Cyril Caritey – Cela fait 4 mois qu’il y a des discussions, des échanges avec les représentants des différents secteurs d’activité, des différentes catégories salariales. Nous avons tous compris qu’il y avait un point commun : préserver l’emploi. Cela passait par l’unité. Elle a été réfléchie, travaillée dans les modes d’action. Il y a eu des actions juridiques. Puis les modes d’action se sont durcis quand on s’est approché de la ligne de crête. Chacun a pris ses responsabilités. La CFE-CGC et Sud sont allés dans des réunions avec le gouvernement pour essayer de faire évoluer les choses ; la CGT y a été associée mercredi dernier. Puis, elle a durci le ton avec les salariés, car elle savait que si elle ne durcissait pas le ton, il n’y aurait aucun moyen pour faire évoluer les choses. Il y a encore du travail devant nous. Le projet est toujours là, avec l’idée de faire vivre la turbine à gaz à Belfort. Patrick Mafféïs s’est engagé à être là (il est responsable Europe des opérations industrielles, NDLR). Nous on dit qu’il va falloir faire vivre Belfort. Mais ce ne sera pas sans des commerciaux. Ce ne sera pas sans le sourcing. Il faut une nomenclature et une architecture à l’entreprise pour avancer.
Hier, vous avez organisé une assemblée générale dans les ateliers.
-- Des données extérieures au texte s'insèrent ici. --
(* ===== verification/Refinement.v ===== *)
(** * The state machine implements the reference model

    [agrees]: the map a machine stores and the transactions it stages are
    those of the reference model. Applying log entries on a node keeps the two
    in step. *)

From stdpp Require Import prelude gmap strings sorting countable list.
From S2P Require Import Prelude Serde Protocol StateMachine StateMachineProps Storage StorageProps Rpc.
From S2P Require Import Node ReferenceModel.
#[local] Open Scope Z_scope.

(** The map and the staged transactions after a list of commands. *)
Definition apply_all (cmds : list Command) (x : gmap string string * gmap string (list TxOp)) :
    gmap string string * gmap string (list TxOp) :=
  foldl (λ x c, rm_effect c x.1 x.2) x cmds.

(** Table numbers a command may use. *)
Definition command_cost (p : gmap string (list TxOp)) (c : Command) : Z :=
  match c with
  | CSet _ _ | CDelete _ => 1
  | CDecideTx t _ => Z.of_nat (length (default [] (p !! t)))
  | _ => 0
  end.

Fixpoint total_cost (x : gmap string string * gmap string (list TxOp)) (cmds : list Command) : Z :=
  match cmds with
  | [] => 0
  | c :: cmds' => command_cost x.2 c + total_cost (rm_effect c x.1 x.2) cmds'
  end.

Lemma command_cost_nonneg p c : 0 <= command_cost p c.
Proof. destruct c; simpl; lia. Qed.

Lemma total_cost_nonneg x cmds : 0 <= total_cost x cmds.
Proof.
  revert x. induction cmds as [|c cmds IH]; intros x; simpl; [lia|].
  pose proof (command_cost_nonneg x.2 c). pose proof (IH (rm_effect c x.1 x.2)). lia.
Qed.

(** ** The loop of the reference model *)

(** Entries [a + 1 .. b] of a log. *)
Definition slice (a b : Z) (l : list LogEntry) : list Command :=
  le_command <$> take (Z.to_nat (b - a)) (drop (Z.to_nat a) l).

Lemma slice_nil a b l : b <= a → slice a b l = [].
Proof. intros. unfold slice. by replace (Z.to_nat (b - a)) with 0%nat by lia. Qed.

Lemma slice_cons a b l e : 0 <= a < b → l !! Z.to_nat a = Some e →
  slice a b l = le_command e :: slice (a + 1) b l.
Proof.
  intros Hab He. unfold slice. rewrite (drop_S _ _ _ He).
  replace (Z.to_nat (b - a)) with (S (Z.to_nat (b - (a + 1)))) by lia.
  by replace (Z.to_nat (a + 1)) with (S (Z.to_nat a)) by lia.
Qed.

Lemma slice_prefix a b l l' : 0 <= a → b <= Z.of_nat (length l) → l `prefix_of` l' → slice a b l' = slice a b l.
Proof.
  intros Ha Hb [k ->]. unfold slice. f_equal.
  destruct (decide (Z.to_nat a <= length l)%nat).
  - rewrite drop_app_le, take_app_le; [done| |done]. rewrite length_drop. lia.
  - by replace (Z.to_nat (b - a)) with 0%nat by lia.
Qed.

Lemma rm_loop_spec fuel n commit rm k :
  0 < rm_next_index rm → commit < U64 - 1 → commit <= log_len n →
  (Z.to_nat (commit - rm_next_index rm + 1) <= fuel)%nat →
  let cmds := slice (rm_next_index rm - 1) commit (log n) in
  let x := apply_all cmds (rm_state rm, rm_pending rm) in
  rm_loop fuel n commit rm k =
    ((k + length cmds)%nat, mkRM x.1 x.2 (rm_next_index rm `max` (commit + 1))).
Proof.
  revert rm k. induction fuel as [|fuel IH]; intros rm k Hpos Hu Hlen Hf.
  { rewrite slice_nil by lia. simpl. rewrite Z.max_l by lia. destruct rm. simpl. f_equal. lia. }
  simpl. destruct (Z.leb_spec (rm_next_index rm) commit).
  2:{ rewrite slice_nil by lia. simpl. rewrite Z.max_l by lia. destruct rm. simpl. f_equal. lia. }
  unfold get_log_entry. replace (rm_next_index rm =? 0) with false by lia.
  unfold log_len in Hlen.
  destruct (lookup_lt_is_Some_2 (log n) (Z.to_nat (rm_next_index rm - 1))) as [e He]; [lia|].
  rewrite He, (slice_cons _ _ _ e) by (done || lia). unfold rm_apply. rewrite Z.ltb_irrefl. simpl.
  rewrite u64_add_small by lia.
  destruct (rm_effect (le_command e) (rm_state rm) (rm_pending rm)) as [m p] eqn:E.
  rewrite IH by (simpl; unfold log_len; lia). simpl.
  replace (rm_next_index rm - 1 + 1) with (rm_next_index rm + 1 - 1) by lia.
  f_equal; [lia|]. f_equal. lia.
Qed.

Section refinement.
Context {JW : Json WalOp} {LW : JsonLaws WalOp}.
Context {JE : Json (list SSTEntry)} {LE : JsonLaws (list SSTEntry)}.
Context {JM : Json SSTableMeta} {LM : JsonLaws SSTableMeta}.
Context {BL : Bincode LogEntry}.

Definition agrees (x : gmap string string * gmap string (list TxOp)) (s : StateMachine) : Prop :=
  contents s = x.1 ∧ tx_ops <$> pending_txs s = x.2.

(** A machine that agrees with [x], satisfies its invariant, and has [k] table numbers left. *)
Record refines (k : Z) (x : gmap string string * gmap string (list TxOp)) (s : StateMachine) : Prop := {
  rf_agrees : agrees x s;
  rf_wf : wf s;
  rf_room : room k s;
  rf_faults : no_faults (host s);
}.

(** The state-machine part of applying a command. *)
Definition sm_apply (c : Command) : M StateMachine unit :=
  match c with
  | CSet key value => ignore (set key value)
  | CDelete key => ignore (delete key)
  | CBeginTx tx_id ops => ignore (begin_tx tx_id ops)
  | CDecideTx tx_id decision => ignore (decide_tx tx_id decision)
  | _ => mret tt
  end.

Lemma op_effect_rm : op_effect = rm_op.
Proof. done. Qed.

Lemma sm_apply_refines c k x s : 0 <= k → refines (command_cost x.2 c + k) x s →
  refines k (rm_effect c x.1 x.2) (sm_apply c s).2 ∧ (sm_apply c s).1 = Ok tt.
Proof.
  intros Hk [[Hc Hp] Hwf Hr Hn]. destruct x as [m p]. simpl in *. unfold room in *.
  pose proof (command_cost_nonneg p c). split; [|by destruct c].
  destruct c; simpl in *; try (split; [by split|done|unfold room; lia|done]).
  - destruct (set_wp key value s Hwf) as (W & Hs & Hx & HL & Hok); [unfold room; lia|].
    specialize (Hok Hn). split; [split; simpl| |unfold room; lia|by apply Hs]; [|by rewrite (sr_pending _ _ Hs)|done].
    destruct HL as [->|[? _]]; [by rewrite Hc|done].
  - destruct (delete_wp key s Hwf) as (W & Hs & Hx & HL & Hok); [unfold room; lia|].
    specialize (Hok Hn). split; [split; simpl| |unfold room; lia|by apply Hs]; [|by rewrite (sr_pending _ _ Hs)|done].
    destruct HL as [->|[? _]]; [by rewrite Hc|done].
  - split; simpl; [split; simpl|by eapply wf_ext; [..|done]|unfold room; simpl; lia|done].
    + exact Hc.
    + by rewrite fmap_insert, Hp.
  - assert (Ep : p !! tx_id = tx_ops <$> pending_txs s !! tx_id) by (by rewrite <- Hp, lookup_fmap).
    destruct (decide_tx_wp tx_id decision s Hwf) as (_ & W & _ & Hpend & Hx & _ & Hcont);
      [unfold room; rewrite <- Ep; lia|].
    destruct (Hcont Hn) as [Hn' Hc']. rewrite <- Ep in Hx.
    split; [split; simpl|done|unfold room; simpl in *; lia|done].
    + rewrite Hc', Ep, Hc. destruct (pending_txs s !! tx_id); [|done]. by destruct decision.
    + rewrite Hpend, fmap_delete, Hp, Ep. destruct (pending_txs s !! tx_id) eqn:E; [done|].
      simpl. apply delete_id. by rewrite Ep.
Qed.

(** ** Applying the log of a node *)

(** What applying an entry cannot touch. *)
Definition apply_frame (n n' : RaftNode) : Prop :=
  last_applied n' = last_applied n ∧ commit_index n' = commit_index n ∧
  current_term n' = current_term n ∧ vote_for n' = vote_for n ∧ state n' = state n ∧
  self_id n' = self_id n ∧ match_index n' = match_index n ∧ next_index n' = next_index n ∧
  log n `prefix_of` log n' ∧ (state n ≠ Leader → log n' = log n ∧ storage n' = storage n).

#[export] Instance apply_frame_preorder : PreOrder apply_frame.
Proof.
  split.
  - intros n. unfold apply_frame. split_and!; done.
  - intros n1 n2 n3 (?&?&?&?&S1&?&?&?&P1&F1) (?&?&?&?&S2&?&?&?&P2&F2). unfold apply_frame.
    split_and!; try congruence; [by etransitivity|].
    intros Hne. destruct (F1 Hne) as [L1 D1]. destruct F2 as [L2 D2]; [congruence|].
    split; congruence.
Qed.

Lemma apply_frame_of (f : RaftNode → RaftNode) :
  (∀ n, last_applied (f n) = last_applied n ∧ commit_index (f n) = commit_index n ∧
        current_term (f n) = current_term n ∧ vote_for (f n) = vote_for n ∧ state (f n) = state n ∧
        self_id (f n) = self_id n ∧ match_index (f n) = match_index n ∧ next_index (f n) = next_index n ∧
        log (f n) = log n ∧ storage (f n) = storage n) →
  keeps apply_frame (modify f).
Proof.
  intros Hf. apply keeps_modify. intros n. destruct (Hf n) as (?&?&?&?&?&?&?&?&?&?).
  unfold apply_frame. split_and!; try done. by exists []; rewrite app_nil_r.
Qed.

Lemma install_configuration_frame c n : apply_frame n (install_configuration c n).2 ∧
  state_machine (install_configuration c n).2 = state_machine n ∧
  (install_configuration c n).1 = Ok tt.
Proof.
  unfold install_configuration, gets, modify, mbind, M_bind, ignore. simpl.
  assert (E0 : ∀ ps pn, apply_frame n (with_pending_post_joint_simple pn (with_peers ps (with_current_config c n)))).
  { intros ps pn. unfold apply_frame. simpl. split_and!; done. }
  destruct (state n) eqn:Es; simpl; try (split_and!; [|done..]; exact (E0 (peers_of c (self_id n)) (pending_post_joint_simple n))).
  destruct (pending_post_joint_simple n) as [sn|] eqn:Ep; simpl;
    [|split_and!; [|done..]; exact (E0 (peers_of c (self_id n)) (pending_post_joint_simple n))].
  destruct (second_phase_matches c sn); [|split_and!; [|done..]; apply E0].
  unfold append_own, gets, mbind, M_bind, on_disk, zoom, modify. simpl.
  destruct (append_wal_log _ _) as [[[]|e] d]; simpl; unfold apply_frame; simpl; split_and!; try done.
  - by eexists.
Qed.

Lemma apply_command_eq c n : (∀ cf, c ≠ CInstallConfiguration cf) →
  apply_command c n = (Ok tt, with_state_machine (sm_apply c (state_machine n)).2 n).
Proof.
  intros Hc.
  assert (E : ∀ m : M StateMachine unit,
    ignore (on_sm m) n = (Ok tt, with_state_machine (ignore m (state_machine n)).2 n)).
  { intros m. unfold ignore, on_sm, zoom. simpl. by destruct (m (state_machine n)). }
  destruct c; try (by destruct (Hc config)); unfold apply_command, sm_apply; try apply E; by destruct n.
Qed.

Lemma apply_command_frame c n : (apply_command c n).1 = Ok tt ∧ apply_frame n (apply_command c n).2.
Proof.
  assert ((∃ cf, c = CInstallConfiguration cf) ∨ ∀ cf, c ≠ CInstallConfiguration cf) as [[cf ->]|Hc]
    by (destruct c; eauto).
  - simpl. by destruct (install_configuration_frame cf n) as (? & _ & ->).
  - rewrite apply_command_eq by done. split; [done|]. unfold apply_frame. simpl. split_and!; done.
Qed.

(** [apply_logs] moves [last_applied] forward and, apart from what the leader
    appends, nothing else of the protocol state; it cannot fail. *)
Definition loop_frame (n n' : RaftNode) : Prop :=
  apply_frame n (with_last_applied (last_applied n) n') ∧
  last_applied n <= last_applied n' <= last_applied n `max` commit_index n.

Lemma apply_loop_frame fuel n : wp (apply_loop fuel) (λ r n', r = Ok tt ∧ loop_frame n n') n.
Proof.
  revert n. induction fuel as [|fuel IH]; intros n.
  { apply (wp_ret tt). split; [done|]. split; [by destruct n|lia]. }
  simpl. do 2 wp_step. destruct (Z.ltb_spec (last_applied n) (commit_index n)).
  2:{ wp_step. split; [done|]. split; [by destruct n|lia]. }
  do 2 wp_step. destruct (log n !! _) as [e|].
  2:{ wp_step. split; [done|]. split; [by destruct n|lia]. }
  wp_step. unfold wp at 1. destruct (apply_command_frame (le_command e) n) as [-> F].
  set (n1 := (apply_command (le_command e) n).2) in *.
  do 2 wp_step. eapply wp_mono; [apply IH|]. intros r n2 (-> & F2 & Hl). split; [done|].
  pose proof F as (Fa & Fc & _). simpl in *. split; [|lia].
  etransitivity; [exact F|]. unfold apply_frame in *. simpl in *. naive_solver lia.
Qed.

Lemma apply_logs_frame n : wp apply_logs (λ r n', r = Ok tt ∧ loop_frame n n') n.
Proof. unfold apply_logs. do 2 wp_step. apply apply_loop_frame. Qed.

Lemma apply_command_refines c k x n : 0 <= k →
  refines (command_cost x.2 c + k) x (state_machine n) →
  wp (apply_command c) (λ r n', r = Ok tt ∧ apply_frame n n' ∧
    refines k (rm_effect c x.1 x.2) (state_machine n')) n.
Proof.
  intros Hk HR. unfold wp. assert ((∃ cf, c = CInstallConfiguration cf) ∨ ∀ cf, c ≠ CInstallConfiguration cf) as [[cf ->]|Hc]
    by (destruct c; eauto).
  - simpl. destruct (install_configuration_frame cf n) as (H1 & -> & ->).
    split_and!; [done..|]. by destruct x.
  - rewrite apply_command_eq by done. simpl. split_and!; [done| |].
    + unfold apply_frame. simpl. split_and!; done.
    + by apply sm_apply_refines.
Qed.

Lemma apply_loop_refines fuel n x k :
  0 <= k → 0 <= last_applied n → commit_index n <= log_len n →
  (Z.to_nat (commit_index n - last_applied n) <= fuel)%nat →
  let cmds := slice (last_applied n) (commit_index n) (log n) in
  refines (total_cost x cmds + k) x (state_machine n) →
  wp (apply_loop fuel) (λ r n', r = Ok tt ∧
    apply_frame n (with_last_applied (last_applied n) n') ∧
    last_applied n' = last_applied n `max` commit_index n ∧
    refines k (apply_all cmds x) (state_machine n')) n.
Proof.
  revert n x. induction fuel as [|fuel IH]; intros n x Hk Ha Hc Hf cmds HR; subst cmds.
  { rewrite slice_nil in * by lia. apply (wp_ret tt). split_and!; [done|by destruct n|lia|].
    by simpl in *. }
  simpl. do 2 wp_step. destruct (Z.ltb_spec (last_applied n) (commit_index n)).
  2:{ wp_step. rewrite slice_nil in * by lia. split_and!; [done|by destruct n|lia|]. by simpl in *. }
  unfold log_len in Hc. do 2 wp_step.
  destruct (lookup_lt_is_Some_2 (log n) (Z.to_nat (last_applied n))) as [e He]; [lia|].
  rewrite He. rewrite (slice_cons _ _ _ e) in * by (done || lia). simpl in HR.
  pose proof (total_cost_nonneg (rm_effect (le_command e) x.1 x.2)
    (slice (last_applied n + 1) (commit_index n) (log n))) as Hnn.
  wp_step. eapply wp_mono.
  { apply (apply_command_refines (le_command e)
      (total_cost (rm_effect (le_command e) x.1 x.2) (slice (last_applied n + 1) (commit_index n) (log n)) + k) x);
      [lia|]. by rewrite Z.add_assoc. }
  intros r n1 (-> & F & HR1). do 2 wp_step. pose proof F as (Fa & Fc & _ & _ & _ & _ & _ & _ & Fl & _).
  assert (Hlen : (length (log n) <= length (log n1))%nat) by (by apply prefix_length).
  eapply wp_mono; [apply (IH (with_last_applied (last_applied n1 + 1) n1)
    (rm_effect (le_command e) x.1 x.2)); simpl; try lia|].
  - unfold log_len. simpl. lia.
  - rewrite Fa, Fc, (slice_prefix _ _ (log n)) by (done || lia). exact HR1.
  - cbn [last_applied commit_index log with_last_applied].
    rewrite Fa, Fc, (slice_prefix _ _ (log n)) by (done || lia).
    intros r' n2 (-> & F2 & Hl & HR2). split_and!; [done| |lia|done].
    etransitivity; [exact F|]. unfold apply_frame in *. simpl in *. naive_solver lia.
Qed.
End refinement.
Qu’en est-il ressorti ?
Cyril Caritey – Elle a eu le mérite de rassembler le personnel. Il y a eu beaucoup de débats. Je prends un exemple. Ce matin (mardi, NDLR), des gens du bâtiment 38, des ingénieurs, des cadres, des techniciens, nous disaient : « Bravo pour ce que vous faites la CGT. Bravo les organisations syndicales. » Maintenant, la direction fait face à deux fronts. Pour conserver l’outil de travail, il va falloir remonter au créneau pour lui dire : « Tenez vos engagements. »
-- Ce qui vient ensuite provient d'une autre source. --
(* ===== verification/Duplicates.v ===== *)
(** * Duplicate delivery

    The fault scheduler may deliver a message twice ([ScheduleOutcome::Duplicate]). The vote
    and replication handlers absorb the second copy. *)

From stdpp Require Import prelude gmap strings sorting countable list.
From S2P Require Import Prelude Serde Protocol StateMachine StateMachineProps Storage StorageProps Instances Rpc Node.
From S2P Require Import NodeVotes NodeEvents ReferenceModel Refinement NodeLog Samples.
#[local] Open Scope Z_scope.

(** The merged log has, at every position of the message, an entry of the message's term. *)
Lemma merge_log_has l p es i e : (p <= length l)%nat → es !! i = Some e →
  ∃ x, merge_log l p es !! (p + i)%nat = Some x ∧ le_term x = le_term e.
Proof.
  revert p i. induction es as [|y es IH]; intros p i Hp Hi; [done|]. simpl.
  assert (Happ : ∀ k, length k = p → ∃ x, (k ++ y :: es) !! (p + i)%nat = Some x ∧ le_term x = le_term e).
  { intros k Hk. exists e. split; [|done]. rewrite lookup_app_r by lia. by replace (p + i - length k)%nat with i by lia. }
  destruct (l !! p) as [x|] eqn:Ex.
  - pose proof (lookup_lt_Some _ _ _ Ex). destruct (Z.eqb_spec (le_term x) (le_term y)) as [E|E].
    + destruct i as [|i].
      * simpl in Hi. simplify_eq. exists x. split; [|done]. rewrite Nat.add_0_r.
        assert (Ht : take (S p) (merge_log l (S p) es) = take (S p) l) by (apply merge_log_take; lia).
        rewrite <- (lookup_take_lt _ (S p)) by lia. rewrite Ht, lookup_take_lt by lia. done.
      * rewrite Nat.add_succ_r, <- Nat.add_succ_l. apply IH; [lia|done].
    + apply Happ. rewrite length_take. lia.
  - apply lookup_ge_None in Ex. apply Happ. lia.
Qed.

Lemma merge_log_idemp l p es : (p <= length l)%nat → merge_log (merge_log l p es) p es = merge_log l p es.
Proof. intros Hp. apply merge_log_present. intros i e. by apply merge_log_has. Qed.

Lemma prev_matches_take args l l' : 0 <= ae_prev_log_index args →
  take (Z.to_nat (ae_prev_log_index args)) l' = take (Z.to_nat (ae_prev_log_index args)) l →
  prev_matches args l' = prev_matches args l.
Proof.
  intros Hp Ht. unfold prev_matches. destruct (Z.leb_spec (ae_prev_log_index args) 0); [done|]. simpl.
  set (p := Z.to_nat (ae_prev_log_index args)) in *.
  rewrite <- (lookup_take_lt l' p), <- (lookup_take_lt l p) by lia. by rewrite Ht.
Qed.

Section duplicates.
Context {JW : Json WalOp} {JE : Json (list SSTEntry)} {JM : Json SSTableMeta}.
Context {BL : Bincode LogEntry} {LB : BincodeLaws LogEntry}.
Context {JV : Json Value} {LV : JsonLaws Value}.
Context {JS : Json Snapshot} {LS : JsonLaws Snapshot}.

(** After a message was handled, it is accepted again exactly when it was accepted. *)
Lemma ae_accepts_again args n n1 : ae_wf args n → log n1 = ae_log args n →
  current_term n1 = current_term n `max` ae_term args → (ae_accepts args n = true → state n1 = Follower) →
  (ae_accepts args n = false → current_term n <= ae_term args → state n = Leader → ae_term args = current_term n →
     state n1 = Leader) →
  ae_accepts args n1 = ae_accepts args n.
Proof.
  intros Hw Hl Ht Hf Hlead. unfold ae_log in Hl. destruct (ae_accepts args n) eqn:Ea.
  - unfold ae_accepts in *. apply andb_true_iff in Ea as [Ea Em]. apply andb_true_iff in Ea as [Ec _].
    rewrite Hf by done. rewrite bool_decide_false by done. rewrite andb_false_r. rewrite Hl.
    rewrite (prev_matches_take args (log n)); [|apply Hw|apply merge_log_take, prev_matches_length; [apply Hw|done]].
    rewrite Em. simpl. rewrite !andb_true_r. apply Z.leb_le. lia.
  - unfold ae_accepts in *. rewrite Hl. destruct (Z.leb_spec (current_term n) (ae_term args)) as [Hle|Hgt].
    + destruct (prev_matches args (log n)); [|by rewrite andb_false_r]. rewrite andb_true_r in *. simpl in Ea.
      apply negb_false_iff, andb_true_iff in Ea as [E1%Z.eqb_eq E2%bool_decide_eq_true].
      rewrite (Hlead eq_refl Hle E2 E1), bool_decide_true by done. rewrite Ht, E1, Z.max_id, Z.eqb_refl.
      by rewrite andb_false_r.
    + by replace (current_term n1 <=? ae_term args) with false by lia.
Qed.

(** A leader that refuses a message of its own term is left as it was. *)
Lemma leader_refuses args n : state n = Leader → ae_term args = current_term n →
  (handle_append_entries args n).2 = n.
Proof.
  intros Hs Ht. unfold handle_append_entries, gets, mbind, M_bind. simpl.
  rewrite Ht, Z.ltb_irrefl, Z.eqb_refl, bool_decide_true by done. done.
Qed.

Lemma append_twice args n : ae_wf args n →
  let n1 := (handle_append_entries args n).2 in ae_wf args n1 →
  (handle_append_entries args n1).1 = (handle_append_entries args n).1 ∧
  log (handle_append_entries args n1).2 = log n1 ∧
  commit_index (handle_append_entries args n1).2 = commit_index n1 ∧
  current_term (handle_append_entries args n1).2 = current_term n1.
Proof.
  intros Hw n1 Hw1.
  destruct (handle_append_entries_wp args n Hw) as (R1 & L1 & C1 & (T1 & S1) & _).
  destruct (handle_append_entries_wp args n1 Hw1) as (R2 & L2 & C2 & (T2 & _) & _).
  fold n1 in L1, C1, T1, S1.
  assert (Ha : ae_accepts args n1 = ae_accepts args n).
  { apply ae_accepts_again; try done. intros _ _ Hs Ht. unfold n1. by rewrite leader_refuses. }
  assert (Hlog : ae_log args n1 = log n1).
  { unfold ae_log in *. rewrite Ha. destruct (ae_accepts args n) eqn:Ea; [|done]. rewrite L1.
    apply merge_log_idemp. apply andb_true_iff in Ea as [_ Em]. apply prev_matches_length; [apply Hw|done]. }
  rewrite R1, R2, L2, C2, T2, Ha, Hlog, T1. split_and!; [do 2 f_equal; lia|done| |lia].
  unfold ae_commit in *. rewrite Ha, Hlog, C1. rewrite L1.
  destruct (ae_accepts args n); simpl; [|done].
  destruct (Z.ltb_spec (commit_index n) (ae_leader_commit args)); [|by replace (_ <? _) with false by lia].
  destruct (_ `min` _ <? _); reflexivity.
Qed.

Lemma vote_twice args n : u64 (rv_term args) →
  let n1 := (handle_request_vote args n).2 in
  (handle_request_vote args n1).1 = (handle_request_vote args n).1 ∧
  current_term (handle_request_vote args n1).2 = current_term n1 ∧
  vote_for (handle_request_vote args n1).2 = vote_for n1 ∧
  log (handle_request_vote args n1).2 = log n1.
Proof.
  intros Hu n1.
  destruct (handle_request_vote_wp args n Hu) as (_ & R1 & st & hb & d & E1). fold n1 in E1.
  destruct (handle_request_vote_wp args n1 Hu) as (_ & R2 & st2 & hb2 & d2 & E2).
  assert (Ht : current_term n1 = current_term n `max` rv_term args) by (by rewrite E1).
  assert (Hv : vote_for n1 = if vote_decision args n then Some (rv_candidate_id args)
    else if current_term n <? rv_term args then None else vote_for n) by (by rewrite E1).
  assert (Hl : log n1 = log n) by (by rewrite E1).
  assert (Hd : vote_decision args n1 = vote_decision args n).
  { unfold vote_decision in *. rewrite (log_up_to_date_ext _ _ n n1 Hl).
    destruct (log_up_to_date _ _ n); [|by rewrite !andb_false_r]. rewrite !andb_true_r in *.
    unfold may_vote in *. rewrite Ht, Hv. destruct (Z.ltb_spec (current_term n) (rv_term args)); simpl.
    - replace (_ <? rv_term args) with false by lia. rewrite Z.max_r, Z.eqb_refl by lia. simpl.
      by apply bool_decide_true.
    - rewrite Z.max_l by lia. replace (_ <? rv_term args) with false by lia. simpl.
      destruct (rv_term args =? current_term n); [|done]. simpl.
      destruct (bool_decide (vote_for n = None) || _) eqn:Eb; [|done].
      by apply bool_decide_true. }
  rewrite R1, R2, E2, Hd. simpl. rewrite Ht, Hv. replace (_ <? rv_term args) with false by lia.
  split_and!; [do 2 f_equal; lia|lia| |done]. by destruct (vote_decision args n).
Qed.

(** Duplicates are absorbed. Delivering the same vote request, or the same AppendEntries, a second
    time gives the same reply and leaves term, vote, log and commit index as the first delivery left
    them, whether the message is accepted or refused. *)
Theorem duplicates_are_absorbed n :
  (∀ args, u64 (rv_term args) →
     let n1 := (handle_request_vote args n).2 in
     let '(r2, n2) := handle_request_vote args n1 in
     r2 = (handle_request_vote args n).1 ∧ current_term n2 = current_term n1 ∧ vote_for n2 = vote_for n1 ∧
     log n2 = log n1) ∧
  (∀ args, ae_wf args n →
     let n1 := (handle_append_entries args n).2 in
     ae_wf args n1 →
     let '(r2, n2) := handle_append_entries args n1 in
     r2 = (handle_append_entries args n).1 ∧ log n2 = log n1 ∧ commit_index n2 = commit_index n1 ∧
     current_term n2 = current_term n1).
Proof.
  split.
  - intros args Hu n1. pose proof (vote_twice args n Hu) as H. cbv zeta in H. fold n1 in H.
    by destruct (handle_request_vote args n1).
  - intros args Hw n1 Hw1. pose proof (append_twice args n Hw Hw1) as H. cbv zeta in H. fold n1 in H.
    by destruct (handle_append_entries args n1).
Qed.
End duplicates.

(** ** Witness *)

Import Codec.

Definition two_entries : AppendEntriesArgs :=
  mkAppendEntries 1 "a" 0 0 [mkLogEntry 1 1 (CSet "x" "1"); mkLogEntry 1 2 (CSet "y" "2")] 1.

Lemma duplicates_are_absorbed_witness :
  let n1 := (handle_append_entries two_entries (new_node "b" ["a"; "c"])).2 in
  log n1 = ae_entries two_entries ∧ log (handle_append_entries two_entries n1).2 = log n1.
Proof.
  assert (Hi : indexed_from 0 (ae_entries two_entries)).
  { repeat apply indexed_cons_2; try reflexivity. apply indexed_nil. }
  destruct (duplicates_are_absorbed (new_node "b" ["a"; "c"])) as [_ H].
  specialize (H two_entries ltac:(split; [simpl; lia|exact Hi|vm_compute; reflexivity])
    ltac:(split; [simpl; lia|exact Hi|vm_compute; reflexivity])).
  split; [vm_compute; reflexivity|].
  destruct (handle_append_entries two_entries (handle_append_entries two_entries (new_node "b" ["a"; "c"])).2).
  apply H.
Defined.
Vous avez levé les piquets de grève. Quelles contreparties avez-vous obtenu ?
Cyril Caritey – On a demandé de participer aux discussions, ce qu’envisageait déjà la direction. Elle paiera, sous certaines modalités, le défraiement de nos heures de grève.
Vous continuez de véhiculer l’idée d’une unité de l’intersyndicale. On a pourtant entendu beaucoup de velléité à l’égard de vos collègues de la CFE-CGC ou de Sud Industrie la semaine dernière. La CGT joue-t-elle sa propre partition et vise-t-elle déjà les prochaines élections syndicales ?
Cyril Caritey – Non. Déjà, les élections ne sont que dans deux ans. Ensuite, on ne va pas commencer à faire des calculs d’apothicaires. Très sincèrement, ce qui a guidé nos interventions, c’est l’intérêt général. Tout le monde s’aperçoit, aussi bien Philippe Petitcolin (CFE-CGC), Francis Fontana (Sud Industrie) que la CGT, que ce n’est pas la même bagarre que quand on négocie une augmentation salariale. Tout le monde à mesurer les enjeux. Tout le monde à mesurer qu’il fallait prendre ses responsabilités. On diverge sur la forme, mais si le fond est partagé, il n’y a aucun souci pour la CGT.